Down to the last line, retype each line of the entries exactly, starting with the one that contains "(print_u (c_id c)".

Dataset entries:
*-*-*

Lemma run_comma len cs :
  forall v id fuel, vclock_ok v -> fresh_comps v cs ->
  (length (snprint_pairs [ch_comma; ch_space] cs) + 2 <= fuel)%nat ->
  from_string_run fuel len l_comma id v
    (snprint_pairs [ch_comma; ch_space] cs ++ [ch_close]) =
  Some (0, (put_all v cs) <| vc_signature := i64 (total (put_all v cs)) |>) /\
  vclock_ok (put_all v cs).
Proof.
  induction cs as [|c cs IH]; intros v id fuel Hv Hf Hfuel.
  - destruct fuel as [|[|fuel]]; [simpl in Hfuel; lia..|]. split; [|done].
    change (from_string_run (S (S fuel)) len l_comma id v _)
      with (from_string_run (S fuel) len l_end id v []). by apply run_end.
  - pose proof (fresh_comps_put v c cs Hv Hf) as Hf'. destruct Hf as [_ Hc].
    destruct (Hc c) as (Hid & Hl & H0); [by left|].
    destruct (put_spec v (c_id c) (c_lsn c) Hv Hid Hl) as (Hok & _ & _).
    destruct (print_u_spec (c_id c)) as (_ & _ & L1 & _); [unfold INT64_MAX; lia|].
    destruct (print_u_spec (c_lsn c) Hl) as (_ & _ & L2 & _).
    cbn [snprint_pairs] in Hfuel |- *. rewrite !length_app in Hfuel.
    rewrite print_lld_nonneg in Hfuel by lia. cbn [length] in Hfuel.
    destruct fuel as [|[|[|[|[|[|fuel]]]]]]; [lia..|].
    rewrite <- !app_assoc. cbn [app].
    change (from_string_run (S (S (S (S (S (S fuel)))))) len l_comma id v _)
      with (from_string_run (S (S (S (S fuel)))) len l_key id v
        (print_u (c_id c) ++ [ch_colon; ch_space] ++ print_lld (c_lsn c) ++
         snprint_pairs [ch_comma; ch_space] cs ++ [ch_close])).
    rewrite run_pair by (done || apply no_digit_rest).
    apply (IH (put v (c_id c) (c_lsn c))); [done|done|lia].
Qed.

*-*-*

RESPONSE TO THE EXERCISE:
        (print_u (c_id c) ++ [ch_colon; ch_space] ++ print_lld (c_lsn c) ++
         snprint_pairs [ch_comma; ch_space] cs ++ [ch_close])).
    rewrite run_pair by (done || apply no_digit_rest).
    apply (IH (put v (c_id c) (c_lsn c))); [done|done|lia].
Qed.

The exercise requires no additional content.